**What is required**
Every line below between the line holding "assert (zlen (ztake take" and the line holding "assert (zlen (store", inclusive, should be repeated exactly, and all other lines omitted.
[Records to use Boundary: Start]
(* ===== verification/BlockStream.v ===== *)
(** * Streaming a message through a block function

    [Poly1305::update], [Sha256Context::update] and [Sha512Context::update] are the same
    code over a different block size and block function: a partial block is kept in
    a buffer, whole blocks are absorbed straight from the input.  The section models
    that code once; its lemma says that the context depends on the concatenation of
    the pieces alone: the whole blocks have been absorbed in order and the rest is in
    the buffer. *)

From S2P Require Import Prelude.

(** The whole [n]-byte blocks of a message, and what is left. *)
Fixpoint chop_from (fuel : nat) (n : Z) (msg : bytes) : list bytes * bytes :=
  match fuel with
  | O => ([], msg)
  | S fuel =>
      if n <=? zlen msg then
        let '(bs, rest) := chop_from fuel n (zdrop n msg) in (ztake n msg :: bs, rest)
      else ([], msg)
  end.

Definition chop (n : Z) (msg : bytes) : list bytes * bytes := chop_from (length msg) n msg.

Lemma chop_from_fuel n f g msg : 0 < n -> (length msg <= f)%nat -> (length msg <= g)%nat ->
  chop_from f n msg = chop_from g n msg.
Proof.
  intros Hn. revert g msg. induction f as [|f IH]; intros g msg Hf Hg.
  - destruct msg; [|simpl in Hf; lia]. destruct g; [done|]. cbn [chop_from].
    by rewrite (proj2 (Z.leb_gt _ _)) by (unfold zlen; simpl; lia).
  - destruct g as [|g].
    { destruct msg; [|simpl in Hg; lia]. cbn [chop_from].
      by rewrite (proj2 (Z.leb_gt _ _)) by (unfold zlen; simpl; lia). }
    cbn [chop_from]. destruct (Z.leb_spec n (zlen msg)); [|done].
    rewrite (IH g); [done|..]; unfold zdrop, zlen in *; rewrite length_drop; lia.
Qed.

Lemma chop_small n msg : zlen msg < n -> chop n msg = ([], msg).
Proof.
  unfold chop. destruct msg; intros; [done|]. cbn [length chop_from].
  by rewrite (proj2 (Z.leb_gt _ _)) by done.
Qed.

Lemma chop_cons n block msg : 0 < n -> zlen block = n ->
  chop n (block ++ msg) = (block :: fst (chop n msg), snd (chop n msg)).
Proof.
  intros Hn Hb. unfold chop.
  assert (length (block ++ msg) = S (Nat.pred (length (block ++ msg)))) as E.
  { rewrite length_app. unfold zlen in Hb. lia. }
  rewrite E. cbn [chop_from].
  rewrite (proj2 (Z.leb_le _ _)), zdrop_app, ztake_app by (done || zlia).
  rewrite (chop_from_fuel n _ (length msg) msg) by (done || rewrite length_app; unfold zlen in Hb; lia).
  by destruct (chop_from _ _ _).
Qed.

Lemma chop_rest n msg : 0 < n -> zlen (snd (chop n msg)) < n.
Proof.
  intros Hn. induction msg as [msg IH] using list_length_ind.
  destruct (Z.lt_ge_cases (zlen msg) n); [by rewrite chop_small|].
  rewrite <- (ztake_zdrop n msg), chop_cons by (done || rewrite zlen_ztake; lia). apply IH.
  unfold zdrop, zlen in *. rewrite length_drop. lia.
Qed.

(** Chopping a concatenation continues from the rest of the first part. *)
Lemma chop_app n a b : 0 < n ->
  chop n (a ++ b) = (fst (chop n a) ++ fst (chop n (snd (chop n a) ++ b)), snd (chop n (snd (chop n a) ++ b))).
Proof.
  intros Hn. induction a as [a IH] using list_length_ind.
  destruct (Z.lt_ge_cases (zlen a) n).
  { rewrite (chop_small n a) by done. apply surjective_pairing. }
  assert (zlen (ztake n a) = n) as Hl by (rewrite zlen_ztake; lia).
  rewrite <- (ztake_zdrop n a), <- app_assoc, !(chop_cons n (ztake n a)) by done. cbn [fst snd].
  rewrite (IH (zdrop n a)); [done|]. unfold zdrop, zlen in *. rewrite length_drop. lia.
Qed.

Lemma chop_bytes n msg : 0 < n -> all_bytes msg ->
  Forall (fun b => all_bytes b /\ zlen b = n) (fst (chop n msg)) /\ all_bytes (snd (chop n msg)).
Proof.
  intros Hn. induction msg as [msg IH] using list_length_ind. intros Hm.
  destruct (Z.lt_ge_cases (zlen msg) n); [by rewrite chop_small|].
  assert (zlen (ztake n msg) = n) as Hl by (rewrite zlen_ztake; lia).
  rewrite <- (ztake_zdrop n msg), chop_cons by done. cbn [fst snd].
  destruct (IH (zdrop n msg)) as [H1 H2]; [unfold zdrop, zlen in *; rewrite length_drop; lia|auto|].
  split; [|done]. constructor; [auto|done].
Qed.

Lemma zlen_chop n msg : 0 < n ->
  zlen msg = n * zlen (fst (chop n msg)) + zlen (snd (chop n msg)).
Proof.
  intros Hn. induction msg as [msg IH] using list_length_ind.
  destruct (Z.lt_ge_cases (zlen msg) n); [rewrite chop_small by done; cbn [fst snd]; zlia|].
  assert (zlen (ztake n msg) = n) as Hl by (rewrite zlen_ztake; lia).
  rewrite <- (ztake_zdrop n msg), zlen_app, chop_cons by done. cbn [fst snd].
  rewrite zlen_cons, Hl, (IH (zdrop n msg)) at 1; [lia|]. unfold zdrop, zlen in *. rewrite length_drop. lia.
Qed.

(** ** The context *)

Record stream (S : Type) := mkStream {
  state_ : S;
  buf_ : bytes;
  buf_len_ : Z;
}.
Arguments mkStream {S}.
Arguments state_ {S}.
Arguments buf_ {S}.
Arguments buf_len_ {S}.

Section stream.
Context {S : Type} (n : Z) (absorb : S -> bytes -> S).

(** A new context with a zeroed buffer. *)
Definition stream_init (st : S) : stream S := mkStream st (replicate (Z.to_nat n) 0) 0.

(** [while (len >= n)]. *)
Fixpoint absorb_blocks (fuel : nat) (st : S) (src : bytes) : S * bytes :=
  match fuel with
  | O => (st, src)
  | Datatypes.S fuel =>
      if n <=? zlen src then absorb_blocks fuel (absorb st (ztake n src)) (zdrop n src)
      else (st, src)
  end.

(** The block being filled: the context and what is left of the input. *)
Definition fill_partial (c : stream S) (src : bytes) : stream S * bytes :=
  if 0 <? buf_len_ c then
    let space := n - buf_len_ c in
    let take := if zlen src <? space then zlen src else space in
    let buf := store (buf_ c) (buf_len_ c) (ztake take src) in
    let buf_len := buf_len_ c + take in
    (if buf_len =? n then mkStream (absorb (state_ c) buf) buf 0
     else mkStream (state_ c) buf buf_len, zdrop take src)
  else (c, src).

Definition stream_update (c : stream S) (data : bytes) : stream S :=
  if zlen data =? 0 then c else
  let '(c, src) := fill_partial c data in
  let '(st, rest) := absorb_blocks (length src) (state_ c) src in
  if 0 <? zlen rest then mkStream st (store (buf_ c) 0 rest) (zlen rest)
  else mkStream st (buf_ c) (buf_len_ c).

(** The part of the buffer in use. *)
Definition pending (c : stream S) : bytes := ztake (buf_len_ c) (buf_ c).

(** The context after [msg], from the state [st]. *)
Record streamed (st : S) (msg : bytes) (c : stream S) : Prop := {
  streamed_state : state_ c = foldl absorb st (fst (chop n msg));
  streamed_pending : pending c = snd (chop n msg);
  streamed_len : buf_len_ c = zlen (snd (chop n msg));
  streamed_buf : zlen (buf_ c) = n;
}.

Hypothesis n_pos : 0 < n.

Lemma streamed_init st : streamed st [] (stream_init st).
Proof.
  assert (chop n [] = ([], [])) as E by (apply chop_small; zlia).
  constructor; rewrite ?E; try done. unfold stream_init, buf_. rewrite zlen_replicate. lia.
Qed.

Lemma absorb_blocks_chop fuel st src : (length src <= fuel)%nat ->
  absorb_blocks fuel st src = (foldl absorb st (fst (chop n src)), snd (chop n src)).
Proof.
  intros Hf. unfold chop. rewrite (chop_from_fuel n _ fuel src) by (done || lia). clear Hf.
  revert st src. induction fuel as [|fuel IH]; intros st src; [done|]. cbn [absorb_blocks chop_from].
  destruct (n <=? zlen src); [|done]. rewrite IH. by destruct (chop_from _ _ _).
Qed.

(** Filling the partial block leaves either nothing to do or no partial block. *)
Lemma fill_partial_streamed st msg c src : streamed st msg c ->
  exists a b, src = a ++ b /\ snd (fill_partial c src) = b /\
  streamed st (msg ++ a) (fst (fill_partial c src)) /\
  (b = [] \/ buf_len_ (fst (fill_partial c src)) = 0).
Proof.
  intros [Hs Hp Hl Hb]. pose proof (chop_rest n msg n_pos) as Hr.
  unfold fill_partial. destruct (Z.ltb_spec 0 (buf_len_ c)) as [H0|H0].
  2: { exists [], src. rewrite app_nil_r. split_and!; try done. right. cbn [fst]. zlia. }
  set (take := if zlen src <? n - buf_len_ c then zlen src else n - buf_len_ c).
  assert (0 <= take <= zlen src /\ buf_len_ c + take <= n /\
    (take < n - buf_len_ c -> take = zlen src)) as (Ht1 & Ht2 & Ht3).
  { unfold take. destruct (Z.ltb_spec (zlen src) (n - buf_len_ c)); zlia. }
  assert (zlen (ztake take src) = take) as Hlt by (rewrite zlen_ztake; lia).
  pose proof (ztake_store (buf_ c) (buf_len_ c) (ztake take src) ltac:(lia)) as Hst.
  unfold pending in Hp. rewrite Hlt, Hp in Hst.
  assert (zlen (store (buf_ c) (buf_len_ c) (ztake take src)) = n) as Hsl
    by (rewrite zlen_store by lia; done).
  exists (ztake take src), (zdrop take src). rewrite ztake_zdrop.
  split; [done|]. split; [done|]. cbn [fst].
  destruct (Z.eqb_spec (buf_len_ c + take) n) as [E|E].
  - rewrite E, ztake_all in Hst by lia. split; [|by right].
    assert (chop n (msg ++ ztake take src) = (fst (chop n msg) ++ [snd (chop n msg) ++ ztake take src], [])) as Hc.
    { rewrite chop_app by done. rewrite <- (app_nil_r (snd (chop n msg) ++ _)) at 1 2.
      rewrite chop_cons, (chop_small n []) by (done || zlia). done. }
    constructor; rewrite ?Hc; cbn [fst snd state_ buf_ buf_len_]; try done.
    rewrite foldl_app. cbn [foldl]. by rewrite <- Hs, Hst.
  - split; [|left; apply zdrop_all; lia].
    assert (chop n (msg ++ ztake take src) = (fst (chop n msg), snd (chop n msg) ++ ztake take src)) as Hc.
    { rewrite chop_app, (chop_small n (_ ++ _)) by (done || zlia). by rewrite app_nil_r. }
    constructor; rewrite ?Hc; cbn [fst snd state_ buf_ buf_len_]; try done. zlia.
Qed.

(** A context depends on the concatenation of the pieces it was given. *)
Lemma streamed_update st msg c data : streamed st msg c -> streamed st (msg ++ data) (stream_update c data).
Proof.
  intros Hc. unfold stream_update. destruct (Z.eqb_spec (zlen data) 0) as [E|E].
  { apply zlen_0 in E as ->. by rewrite app_nil_r. }
  destruct (fill_partial_streamed st msg c data Hc) as (a & b & -> & Hb & Hs & Hor).
  destruct (fill_partial c (a ++ b)) as [c' src] eqn:Hf. cbn [fst snd] in *. subst src.
  rewrite absorb_blocks_chop by done. rewrite app_assoc.
  destruct Hor as [->|H0].
  { rewrite app_nil_r, chop_small by zlia. cbn [fst snd foldl]. by destruct c'. }
  destruct Hs as [Hs Hp Hl Hbuf]. rewrite H0 in Hl. symmetry in Hl. apply zlen_0 in Hl as Hnil.
  pose proof (chop_app n (msg ++ a) b n_pos) as Happ. rewrite Hnil in Happ. cbn [app] in Happ.
  pose proof (chop_rest n b n_pos).
  destruct (Z.ltb_spec 0 (zlen (snd (chop n b)))) as [Hr|Hr].
  - constructor; rewrite ?Happ; cbn [fst snd state_ buf_ buf_len_]; try done.
    + by rewrite foldl_app, <- Hs.
    + unfold pending. cbn [buf_ buf_len_]. by apply (ztake_store (buf_ c') 0 _ ltac:(lia)).
    + rewrite zlen_store by zlia. done.
  - assert (snd (chop n b) = []) as Hb0 by (apply zlen_0; zlia).
    constructor; rewrite ?Happ, ?Hb0; cbn [fst snd state_ buf_ buf_len_]; try done.
    + by rewrite foldl_app, <- Hs.
    + unfold pending. cbn [buf_ buf_len_]. rewrite H0. done.
Qed.

(** A sequence of updates. *)
Definition stream_updates (c : stream S) (pieces : list bytes) : stream S := foldl stream_update c pieces.

Lemma streamed_updates st msg c pieces :
  streamed st msg c -> streamed st (msg ++ concat pieces) (stream_updates c pieces).
Proof.
  revert msg c. induction pieces as [|p pieces IH]; intros msg c Hc; cbn [concat foldl stream_updates].
  { by rewrite app_nil_r. }
  rewrite app_assoc. apply IH. by apply streamed_update.
Qed.

End stream.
[Records to use Boundary: End]
**Result of the exercise**
  assert (zlen (ztake take src) = take) as Hlt by (rewrite zlen_ztake; lia).
  pose proof (ztake_store (buf_ c) (buf_len_ c) (ztake take src) ltac:(lia)) as Hst.
  unfold pending in Hp. rewrite Hlt, Hp in Hst.
  assert (zlen (store (buf_ c) (buf_len_ c) (ztake take src)) = n) as Hsl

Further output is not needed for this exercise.